Naturally the family who has moved to England to start a new life falls foul of the Triad, a favour is owed, however it is not in the linear narrative where the riches of this story lie, it is through the experiences of each of the family members, and later Chen’s father who is sent to live with them by the surviving brothers. An immigrant’s life, the hardships, racism, they need to withstand, their lack of understanding of the tax system, what is required to set up a new takeaway food business, items that “fall off the back of a truck” Lily can’t understand why they’re not broken, etc.
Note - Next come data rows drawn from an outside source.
Set Default Proof Using "Type".

(** ** Strings and paths *)

(** [str.startswith(prefix)]. *)
Fixpoint startswith (s pre : string) {struct pre} : bool :=
  match pre with
  | EmptyString => true
  | String c pre' =>
      match s with
      | EmptyString => false
      | String d s' => if Ascii.eqb c d then startswith s' pre' else false
      end
  end.

(** [str.endswith("/")], the only suffix test [os.path.join] makes. *)
Fixpoint ends_with_sep (s : string) : bool :=
  match s with
  | EmptyString => false
  | String c EmptyString => Ascii.eqb c "/"
  | String _ s' => ends_with_sep s'
  end.

(** [os.path.join(a, b)] (posixpath) for two components: an absolute [b]
    replaces [a]; otherwise a separator is inserted unless [a] is empty or
    already ends with one. *)
Definition os_path_join (a b : string) : string :=
  if startswith b "/" then b
  else if bool_decide (a = "") || ends_with_sep a then a +:+ b
  else a +:+ "/" +:+ b.

(** ** The directory tree *)

(** What [os.scandir] can find below the mirror folder: regular files (with
    their content) and directories (with their entries, in the order in which
    [scandir] lists them). *)
#[local] Unset Elimination Schemes.
Inductive node : Type :=
  | File (data : string)
  | Dir (entries : list (string * node)).
#[local] Set Elimination Schemes.

Abbreviation listing := (list (string * node)).

(** Induction over trees: a directory satisfies [P] when all its entries do. *)
Section node_induction.
Variable P : node → Prop.
Hypothesis P_file : ∀ data, P (File data).
Hypothesis P_dir : ∀ es, Forall (λ e, P e.2) es → P (Dir es).

Fixpoint node_ind (n : node) : P n :=
  match n with
  | File data => P_file data
  | Dir es =>
      P_dir es
        ((fix go (l : listing) : Forall (λ e, P e.2) l :=
            match l with
            | [] => List.Forall_nil _
            | e :: l' => List.Forall_cons _ e l' (node_ind e.2) (go l')
            end) es)
  end.
End node_induction.

Definition is_dir (n : node) : bool :=
  match n with Dir _ => true | File _ => false end.

(** The two lists [os.walk] builds from one [scandir] of a directory. *)
Definition dirs (es : listing) : list string :=
  (filter (λ e, is_dir e.2 = true) es).*1.

Definition nondirs (es : listing) : list string :=
  (filter (λ e, is_dir e.2 = false) es).*1.

(** Python's truth value of a list. *)
Definition truthy {A} (l : list A) : bool :=
  match l with [] => false | _ => true end.

(** Number of directories in a tree, the directory itself included. *)
Fixpoint count_dirs (n : node) : nat :=
  match n with
  | File _ => 0
  | Dir es =>
      S ((fix go (l : listing) : nat :=
            match l with
            | [] => 0
            | e :: l' => count_dirs e.2 + go l'
            end) es)
  end.

Definition count_dirs_in (es : listing) : nat :=
  foldr (λ e k, count_dirs e.2 + k) 0 es.

(** The mirror folder on disk: [None] when the path does not exist. *)
Abbreviation disk := (option listing).

(** ** The walk of [_remove_empty_folders]

    [os.walk(parent_folder, topdown=False)] scans a directory, walks into
    each subdirectory found by that scan, and only then yields
    [(root, folders, files)] for the directory itself, with the lists of the
    scan made before the descent. The loop body runs at each yield. Its only
    effect is [os.rmdir(root)], which takes [root] out of the directory above
    it, so one pass is a function from a directory to what is left of it.

    The pass returns the flag [removed], the arguments of the [os.rmdir]
    calls in the order in which they were made, and the node that is left
    ([None] when the directory itself went away). *)
Record pass_result (A : Type) : Type := PassResult {
  removed : bool;
  rmdirs : list string;
  left_over : A;
}.
Arguments PassResult {A} _ _ _.
Arguments removed {A} _.
Arguments rmdirs {A} _.
Arguments left_over {A} _.

Fixpoint walk_remove (root : string) (n : node) : pass_result (option node) :=
  match n with
  | File _ => PassResult false [] (Some n)
  | Dir es =>
      (* for new_path in walk_dirs: yield from walk(new_path, ...) *)
      let below :=
        (fix go (l : listing) : pass_result listing :=
           match l with
           | [] => PassResult false [] []
           | (name, c) :: l' =>
               let r1 := walk_remove (os_path_join root name) c in
               let r2 := go l' in
               PassResult (removed r1 || removed r2)
                          (rmdirs r1 ++ rmdirs r2)
                          (match left_over r1 with
                           | Some c' => (name, c') :: left_over r2
                           | None => left_over r2
                           end)
           end) es in
      (* yield top, dirs, nondirs: the body of the for loop *)
      let folders := dirs es in
      let files := nondirs es in
      if startswith root ".git" then
        (* continue *)
        PassResult (removed below) (rmdirs below) (Some (Dir (left_over below)))
      else if negb (truthy folders) && negb (truthy files) then
        (* os.rmdir(root); removed = True *)
        PassResult true (rmdirs below ++ [root]) None
      else
        PassResult (removed below) (rmdirs below) (Some (Dir (left_over below)))
  end.

(** The descent into the entries of one directory, as a function of its own. *)
Definition walk_below (root : string) : listing → pass_result listing :=
  fix go (l : listing) : pass_result listing :=
    match l with
    | [] => PassResult false [] []
    | (name, c) :: l' =>
        let r1 := walk_remove (os_path_join root name) c in
        let r2 := go l' in
        PassResult (removed r1 || removed r2)
                   (rmdirs r1 ++ rmdirs r2)
                   (match left_over r1 with
                    | Some c' => (name, c') :: left_over r2
                    | None => left_over r2
                    end)
    end.


(** One pass of the loop of [_remove_empty_folders] over the mirror folder.
    [os.walk] yields nothing for a path that [scandir] cannot open: one that
    does not exist, or the empty path. *)
Definition prune_pass (parent_folder : string) (d : disk) : pass_result disk :=
  match d with
  | None => PassResult false [] None
  | Some es =>
      if bool_decide (parent_folder = "") then
        (* scandir("") fails, and os.walk ignores the error *)
        PassResult false [] d
      else
        let r := walk_remove parent_folder (Dir es) in
        PassResult (removed r) (rmdirs r)
                   (match left_over r with
                    | Some (Dir es') => Some es'
                    | _ => None
                    end)
  end.

(** The directory after [k] passes. *)
Fixpoint after_passes (k : nat) (folder : string) (d : disk) : disk :=
  match k with
  | 0 => d
  | S k' => after_passes k' folder (left_over (prune_pass folder d))
  end.

Definition count_dirs_disk (d : disk) : nat :=
  match d with None => 0 | Some es => count_dirs (Dir es) end.

Definition count_dirs_opt (o : option node) : nat :=
  match o with None => 0 | Some n => count_dirs n end.

(** What a pass does to a tree, given what it reports. *)
Record pass_ok (before : nat) (same : Prop) (r_removed : bool)
    (r_rmdirs : list string) (after : nat) : Prop := PassOk {
  pass_count : after + length r_rmdirs = before;
  pass_flag : r_removed = truthy r_rmdirs;
  pass_same : r_removed = false → same;
}.

(** ** Paths below the mirror folder

    A path relative to the folder is kept as the list of its components;
    [path_str] writes it the way git prints it. A real directory lists every
    name once; the definitions below do not rely on it and act on every
    entry that carries the name. *)
Abbreviation path := (list string).

Fixpoint path_str (p : path) : string :=
  match p with
  | [] => ""
  | [name] => name
  | name :: p' => name +:+ "/" +:+ path_str p'
  end.

Definition is_file_named (name : string) (e : string * node) : bool :=
  bool_decide (e.1 = name) && negb (is_dir e.2).

(** Is there a regular file at [p]? *)
Fixpoint has_file (p : path) (es : listing) : bool :=
  match p with
  | [] => false
  | [name] => existsb (is_file_named name) es
  | name :: p' =>
      existsb (λ e, bool_decide (e.1 = name) &&
                    match e.2 with Dir sub => has_file p' sub | File _ => false end) es
  end.

(** The file at [p] with content [data]. *)
Fixpoint file_in (p : path) (data : string) (es : listing) : Prop :=
  match p with
  | [] => False
  | [name] => (name, File data) ∈ es
  | name :: p' => ∃ sub, (name, Dir sub) ∈ es ∧ file_in p' data sub
  end.

(** The tree without the file at [p]. *)
Fixpoint remove_file (p : path) (es : listing) : listing :=
  match p with
  | [] => es
  | [name] => filter (λ e, is_file_named name e = false) es
  | name :: p' =>
      (λ e, match e.2 with
            | Dir sub => if bool_decide (e.1 = name)
                         then (e.1, Dir (remove_file p' sub)) else e
            | File _ => e
            end) <$> es
  end.

(** The version-control metadata directory and the working tree next to it. *)
Definition git_dir_name : string := ".git".

Definition working_tree (d : disk) : listing :=
  match d with
  | None => []
  | Some es => filter (λ e, e.1 ≠ git_dir_name) es
  end.

(** A directory without entries somewhere in the tree. *)
Fixpoint has_empty_dir (n : node) : bool :=
  match n with
  | File _ => false
  | Dir es =>
      match es with
      | [] => true
      | _ => (fix go (l : listing) : bool :=
                match l with
                | [] => false
                | e :: l' => has_empty_dir e.2 || go l'
                end) es
      end
  end.

Definition has_empty_dir_in (es : listing) : bool :=
  existsb (λ e, has_empty_dir e.2) es.

(** Entries are names, not paths: none starts with a separator. *)
Fixpoint plain_names (n : node) : bool :=
  match n with
  | File _ => true
  | Dir es =>
      (fix go (l : listing) : bool :=
         match l with
         | [] => true
         | e :: l' => negb (startswith e.1 "/") && plain_names e.2 && go l'
         end) es
  end.

(** A working tree is settled for a folder when a pass finds nothing to
    remove in it. *)
Definition settled (folder : string) (ws : listing) : Prop :=
  folder = "" ∨ removed (walk_below folder ws) = false.

(** Two nodes of the same kind with the same files. *)
Definition same_files (n n' : node) : Prop :=
  match n, n' with
  | File d, File d' => d = d'
  | Dir es, Dir es' => ∀ p data, file_in p data es' ↔ file_in p data es
  | _, _ => False
  end.


(** ** Exceptions, module state and the world *)

(** The exception classes the module names in its handlers, and any other. *)
Inductive exn : Type :=
  | BadName
  | NoSuchPathError
  | InvalidGitRepositoryError
  | OtherError (class_name : string).

Global Instance exn_eq_dec : EqDecision exn.
Proof. solve_decision. Defined.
The Chen family decide, for various reasons, to open a takeaway Chinese food shop in a dilapidated part of London:

The food they sold, certainly wholesome, nutritious, colourful, even tasty in its way, had been researched by Chen. It bore no resemblance at all to Chinese cuisine. They served from a stereotyped menu, similar to those outside countless other establishments in the UK. The food was, if nothing else, thought Lily, provenly successful: English tastebuds must be as degraded as their care for their parents; it could, of course, be part of a scheme of cosmic repercussion. ‘Sweet and sour pork’ was their staple, naturally: batter musket balls encasing a tiny core of meat, laced with a scarlet sauce that has an interesting effect on the urine of the customer the next day. Chen knew because he tried some and almost fainted with the shock the morning after, fearing some frightful internal haemorrhaging (has Lily been making him overdo it lately) and going around with a slight limp until in the mid-afternoon the stream issued as clear as ever. ‘Spare-ribs’ (whatever they were) also seemed popular. So were the spring rolls, basically a Northerner’s snack, which Lily parsimoniously filled mostly with bean-sprouts. All to be packed in the rectangular silver boxes, food coffins to be removed and consumed statutorily off-premises. The only authentic dish they served was rice, the boiled kind; the fried rice they sold with peas and ham bore no resemblance to the chowfaan Lily cooked for themselves, although it was popular enough with their West Indian customers. The dishes were simple to cook; well within Chen’s capabilities, which was hardly surprising since they had been invented by Chinese seamen who had jumped ship or retired in East London a generation ago.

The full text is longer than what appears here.